Your goal: A verbatim reproduction of every entry is the expected answer.

Records excerpted from a collection:
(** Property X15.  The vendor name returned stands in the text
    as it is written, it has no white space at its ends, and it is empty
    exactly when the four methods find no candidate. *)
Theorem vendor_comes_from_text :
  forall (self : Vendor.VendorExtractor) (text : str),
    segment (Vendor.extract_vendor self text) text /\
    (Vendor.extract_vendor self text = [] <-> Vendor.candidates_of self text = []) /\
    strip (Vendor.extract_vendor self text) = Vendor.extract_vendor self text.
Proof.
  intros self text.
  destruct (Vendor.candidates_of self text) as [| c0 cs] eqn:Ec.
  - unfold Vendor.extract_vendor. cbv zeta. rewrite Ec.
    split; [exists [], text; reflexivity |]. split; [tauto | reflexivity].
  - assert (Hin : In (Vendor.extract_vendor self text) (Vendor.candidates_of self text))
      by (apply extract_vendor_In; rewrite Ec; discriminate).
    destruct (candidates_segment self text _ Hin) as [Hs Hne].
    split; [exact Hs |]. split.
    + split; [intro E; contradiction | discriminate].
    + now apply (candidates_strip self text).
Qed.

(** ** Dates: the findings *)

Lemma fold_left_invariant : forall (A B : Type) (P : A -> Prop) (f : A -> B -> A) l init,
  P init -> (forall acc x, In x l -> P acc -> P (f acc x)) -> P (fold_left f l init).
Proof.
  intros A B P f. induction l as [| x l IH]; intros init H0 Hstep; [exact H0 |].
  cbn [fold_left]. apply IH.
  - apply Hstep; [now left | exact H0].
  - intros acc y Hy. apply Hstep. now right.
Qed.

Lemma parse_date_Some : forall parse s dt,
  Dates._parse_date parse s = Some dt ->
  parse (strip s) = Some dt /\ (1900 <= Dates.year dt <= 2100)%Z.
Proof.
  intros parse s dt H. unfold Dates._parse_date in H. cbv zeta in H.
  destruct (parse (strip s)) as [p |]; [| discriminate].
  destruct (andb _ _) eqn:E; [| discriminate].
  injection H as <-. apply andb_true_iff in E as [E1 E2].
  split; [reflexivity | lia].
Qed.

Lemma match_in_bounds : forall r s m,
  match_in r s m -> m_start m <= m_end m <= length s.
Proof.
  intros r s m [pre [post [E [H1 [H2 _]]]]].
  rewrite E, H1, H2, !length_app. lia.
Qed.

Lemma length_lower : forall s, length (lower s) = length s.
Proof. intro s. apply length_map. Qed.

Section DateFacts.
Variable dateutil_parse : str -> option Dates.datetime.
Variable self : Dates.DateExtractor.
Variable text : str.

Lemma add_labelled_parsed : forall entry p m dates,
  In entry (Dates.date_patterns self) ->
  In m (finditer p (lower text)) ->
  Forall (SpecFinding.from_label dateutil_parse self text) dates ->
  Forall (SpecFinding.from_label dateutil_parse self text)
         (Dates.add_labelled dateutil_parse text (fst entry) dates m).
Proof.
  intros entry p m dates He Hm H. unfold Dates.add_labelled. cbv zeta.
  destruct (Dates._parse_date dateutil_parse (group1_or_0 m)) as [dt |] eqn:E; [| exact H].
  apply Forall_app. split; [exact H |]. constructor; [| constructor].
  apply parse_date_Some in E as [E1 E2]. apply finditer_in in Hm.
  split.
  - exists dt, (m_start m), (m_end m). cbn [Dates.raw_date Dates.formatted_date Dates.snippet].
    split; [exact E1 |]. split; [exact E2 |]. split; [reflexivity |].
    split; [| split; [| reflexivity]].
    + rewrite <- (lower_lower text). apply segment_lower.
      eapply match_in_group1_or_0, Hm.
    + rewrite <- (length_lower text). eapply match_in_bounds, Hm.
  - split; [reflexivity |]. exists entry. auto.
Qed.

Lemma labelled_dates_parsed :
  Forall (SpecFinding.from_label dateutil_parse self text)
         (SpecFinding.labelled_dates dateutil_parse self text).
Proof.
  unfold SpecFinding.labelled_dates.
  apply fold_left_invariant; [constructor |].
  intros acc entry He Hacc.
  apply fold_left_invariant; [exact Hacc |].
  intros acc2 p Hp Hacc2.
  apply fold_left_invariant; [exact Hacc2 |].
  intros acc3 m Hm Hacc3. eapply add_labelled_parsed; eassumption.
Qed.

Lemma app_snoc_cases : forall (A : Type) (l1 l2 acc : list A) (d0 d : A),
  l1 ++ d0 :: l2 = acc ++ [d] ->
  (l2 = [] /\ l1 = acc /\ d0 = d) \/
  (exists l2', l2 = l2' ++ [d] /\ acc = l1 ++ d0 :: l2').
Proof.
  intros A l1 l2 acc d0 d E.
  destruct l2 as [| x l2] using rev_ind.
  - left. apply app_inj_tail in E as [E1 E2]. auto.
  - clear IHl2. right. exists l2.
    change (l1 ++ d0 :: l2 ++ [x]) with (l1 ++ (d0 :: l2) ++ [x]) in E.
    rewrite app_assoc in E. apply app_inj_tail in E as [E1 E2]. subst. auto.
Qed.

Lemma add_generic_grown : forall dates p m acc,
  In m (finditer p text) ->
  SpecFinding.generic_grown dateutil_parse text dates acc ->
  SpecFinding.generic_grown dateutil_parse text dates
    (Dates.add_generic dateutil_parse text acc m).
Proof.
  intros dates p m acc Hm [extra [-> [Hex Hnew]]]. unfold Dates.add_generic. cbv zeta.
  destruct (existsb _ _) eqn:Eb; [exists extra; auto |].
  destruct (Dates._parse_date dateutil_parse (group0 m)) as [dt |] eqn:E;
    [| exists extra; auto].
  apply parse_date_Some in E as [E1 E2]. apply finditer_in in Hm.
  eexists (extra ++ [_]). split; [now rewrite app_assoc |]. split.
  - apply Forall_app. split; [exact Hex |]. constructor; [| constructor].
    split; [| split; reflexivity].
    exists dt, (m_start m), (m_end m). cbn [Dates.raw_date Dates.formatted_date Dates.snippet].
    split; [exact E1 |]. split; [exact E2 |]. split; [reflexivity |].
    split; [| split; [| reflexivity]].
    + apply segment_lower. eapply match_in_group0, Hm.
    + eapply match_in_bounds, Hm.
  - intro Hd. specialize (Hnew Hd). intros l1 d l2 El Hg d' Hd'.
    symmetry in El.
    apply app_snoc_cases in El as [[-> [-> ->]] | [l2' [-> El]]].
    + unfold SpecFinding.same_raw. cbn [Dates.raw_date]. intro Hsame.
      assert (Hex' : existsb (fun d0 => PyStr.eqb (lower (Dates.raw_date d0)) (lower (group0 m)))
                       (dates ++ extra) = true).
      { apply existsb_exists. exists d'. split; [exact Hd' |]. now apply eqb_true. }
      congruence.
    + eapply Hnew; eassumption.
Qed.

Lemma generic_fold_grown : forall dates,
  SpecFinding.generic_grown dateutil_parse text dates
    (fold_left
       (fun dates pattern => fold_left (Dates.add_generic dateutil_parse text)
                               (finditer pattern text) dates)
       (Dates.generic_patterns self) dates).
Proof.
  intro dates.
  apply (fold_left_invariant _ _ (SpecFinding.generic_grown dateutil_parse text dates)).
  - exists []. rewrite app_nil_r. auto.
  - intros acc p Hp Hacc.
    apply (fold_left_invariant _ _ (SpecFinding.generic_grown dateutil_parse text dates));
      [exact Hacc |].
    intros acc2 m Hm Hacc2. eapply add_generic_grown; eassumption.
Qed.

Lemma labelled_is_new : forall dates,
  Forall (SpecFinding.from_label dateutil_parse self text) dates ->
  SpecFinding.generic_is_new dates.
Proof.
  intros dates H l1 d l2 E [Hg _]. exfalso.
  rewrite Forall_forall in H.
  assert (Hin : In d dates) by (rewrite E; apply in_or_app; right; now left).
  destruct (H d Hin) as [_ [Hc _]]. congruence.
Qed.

Reply:
(** Property X15.  The vendor name returned stands in the text
    as it is written, it has no white space at its ends, and it is empty
    exactly when the four methods find no candidate. *)
Theorem vendor_comes_from_text :
  forall (self : Vendor.VendorExtractor) (text : str),
    segment (Vendor.extract_vendor self text) text /\
    (Vendor.extract_vendor self text = [] <-> Vendor.candidates_of self text = []) /\
    strip (Vendor.extract_vendor self text) = Vendor.extract_vendor self text.
Proof.
  intros self text.
  destruct (Vendor.candidates_of self text) as [| c0 cs] eqn:Ec.
  - unfold Vendor.extract_vendor. cbv zeta. rewrite Ec.
    split; [exists [], text; reflexivity |]. split; [tauto | reflexivity].
  - assert (Hin : In (Vendor.extract_vendor self text) (Vendor.candidates_of self text))
      by (apply extract_vendor_In; rewrite Ec; discriminate).
    destruct (candidates_segment self text _ Hin) as [Hs Hne].
    split; [exact Hs |]. split.
    + split; [intro E; contradiction | discriminate].
    + now apply (candidates_strip self text).
Qed.

(** ** Dates: the findings *)

Lemma fold_left_invariant : forall (A B : Type) (P : A -> Prop) (f : A -> B -> A) l init,
  P init -> (forall acc x, In x l -> P acc -> P (f acc x)) -> P (fold_left f l init).
Proof.
  intros A B P f. induction l as [| x l IH]; intros init H0 Hstep; [exact H0 |].
  cbn [fold_left]. apply IH.
  - apply Hstep; [now left | exact H0].
  - intros acc y Hy. apply Hstep. now right.
Qed.

Lemma parse_date_Some : forall parse s dt,
  Dates._parse_date parse s = Some dt ->
  parse (strip s) = Some dt /\ (1900 <= Dates.year dt <= 2100)%Z.
Proof.
  intros parse s dt H. unfold Dates._parse_date in H. cbv zeta in H.
  destruct (parse (strip s)) as [p |]; [| discriminate].
  destruct (andb _ _) eqn:E; [| discriminate].
  injection H as <-. apply andb_true_iff in E as [E1 E2].
  split; [reflexivity | lia].
Qed.

Lemma match_in_bounds : forall r s m,
  match_in r s m -> m_start m <= m_end m <= length s.
Proof.
  intros r s m [pre [post [E [H1 [H2 _]]]]].
  rewrite E, H1, H2, !length_app. lia.
Qed.

Lemma length_lower : forall s, length (lower s) = length s.
Proof. intro s. apply length_map. Qed.

Section DateFacts.
Variable dateutil_parse : str -> option Dates.datetime.
Variable self : Dates.DateExtractor.
Variable text : str.

Lemma add_labelled_parsed : forall entry p m dates,
  In entry (Dates.date_patterns self) ->
  In m (finditer p (lower text)) ->
  Forall (SpecFinding.from_label dateutil_parse self text) dates ->
  Forall (SpecFinding.from_label dateutil_parse self text)
         (Dates.add_labelled dateutil_parse text (fst entry) dates m).
Proof.
  intros entry p m dates He Hm H. unfold Dates.add_labelled. cbv zeta.
  destruct (Dates._parse_date dateutil_parse (group1_or_0 m)) as [dt |] eqn:E; [| exact H].
  apply Forall_app. split; [exact H |]. constructor; [| constructor].
  apply parse_date_Some in E as [E1 E2]. apply finditer_in in Hm.
  split.
  - exists dt, (m_start m), (m_end m). cbn [Dates.raw_date Dates.formatted_date Dates.snippet].
    split; [exact E1 |]. split; [exact E2 |]. split; [reflexivity |].
    split; [| split; [| reflexivity]].
    + rewrite <- (lower_lower text). apply segment_lower.
      eapply match_in_group1_or_0, Hm.
    + rewrite <- (length_lower text). eapply match_in_bounds, Hm.
  - split; [reflexivity |]. exists entry. auto.
Qed.

Lemma labelled_dates_parsed :
  Forall (SpecFinding.from_label dateutil_parse self text)
         (SpecFinding.labelled_dates dateutil_parse self text).
Proof.
  unfold SpecFinding.labelled_dates.
  apply fold_left_invariant; [constructor |].
  intros acc entry He Hacc.
  apply fold_left_invariant; [exact Hacc |].
  intros acc2 p Hp Hacc2.
  apply fold_left_invariant; [exact Hacc2 |].
  intros acc3 m Hm Hacc3. eapply add_labelled_parsed; eassumption.
Qed.

Lemma app_snoc_cases : forall (A : Type) (l1 l2 acc : list A) (d0 d : A),
  l1 ++ d0 :: l2 = acc ++ [d] ->
  (l2 = [] /\ l1 = acc /\ d0 = d) \/
  (exists l2', l2 = l2' ++ [d] /\ acc = l1 ++ d0 :: l2').
Proof.
  intros A l1 l2 acc d0 d E.
  destruct l2 as [| x l2] using rev_ind.
  - left. apply app_inj_tail in E as [E1 E2]. auto.
  - clear IHl2. right. exists l2.
    change (l1 ++ d0 :: l2 ++ [x]) with (l1 ++ (d0 :: l2) ++ [x]) in E.
    rewrite app_assoc in E. apply app_inj_tail in E as [E1 E2]. subst. auto.
Qed.

Lemma add_generic_grown : forall dates p m acc,
  In m (finditer p text) ->
  SpecFinding.generic_grown dateutil_parse text dates acc ->
  SpecFinding.generic_grown dateutil_parse text dates
    (Dates.add_generic dateutil_parse text acc m).
Proof.
  intros dates p m acc Hm [extra [-> [Hex Hnew]]]. unfold Dates.add_generic. cbv zeta.
  destruct (existsb _ _) eqn:Eb; [exists extra; auto |].
  destruct (Dates._parse_date dateutil_parse (group0 m)) as [dt |] eqn:E;
    [| exists extra; auto].
  apply parse_date_Some in E as [E1 E2]. apply finditer_in in Hm.
  eexists (extra ++ [_]). split; [now rewrite app_assoc |]. split.
  - apply Forall_app. split; [exact Hex |]. constructor; [| constructor].
    split; [| split; reflexivity].
    exists dt, (m_start m), (m_end m). cbn [Dates.raw_date Dates.formatted_date Dates.snippet].
    split; [exact E1 |]. split; [exact E2 |]. split; [reflexivity |].
    split; [| split; [| reflexivity]].
    + apply segment_lower. eapply match_in_group0, Hm.
    + eapply match_in_bounds, Hm.
  - intro Hd. specialize (Hnew Hd). intros l1 d l2 El Hg d' Hd'.
    symmetry in El.
    apply app_snoc_cases in El as [[-> [-> ->]] | [l2' [-> El]]].
    + unfold SpecFinding.same_raw. cbn [Dates.raw_date]. intro Hsame.
      assert (Hex' : existsb (fun d0 => PyStr.eqb (lower (Dates.raw_date d0)) (lower (group0 m)))
                       (dates ++ extra) = true).
      { apply existsb_exists. exists d'. split; [exact Hd' |]. now apply eqb_true. }
      congruence.
    + eapply Hnew; eassumption.
Qed.

Lemma generic_fold_grown : forall dates,
  SpecFinding.generic_grown dateutil_parse text dates
    (fold_left
       (fun dates pattern => fold_left (Dates.add_generic dateutil_parse text)
                               (finditer pattern text) dates)
       (Dates.generic_patterns self) dates).
Proof.
  intro dates.
  apply (fold_left_invariant _ _ (SpecFinding.generic_grown dateutil_parse text dates)).
  - exists []. rewrite app_nil_r. auto.
  - intros acc p Hp Hacc.
    apply (fold_left_invariant _ _ (SpecFinding.generic_grown dateutil_parse text dates));
      [exact Hacc |].
    intros acc2 m Hm Hacc2. eapply add_generic_grown; eassumption.
Qed.

Lemma labelled_is_new : forall dates,
  Forall (SpecFinding.from_label dateutil_parse self text) dates ->
  SpecFinding.generic_is_new dates.
Proof.
  intros dates H l1 d l2 E [Hg _]. exfalso.
  rewrite Forall_forall in H.
  assert (Hin : In d dates) by (rewrite E; apply in_or_app; right; now left).
  destruct (H d Hin) as [_ [Hc _]]. congruence.
Qed.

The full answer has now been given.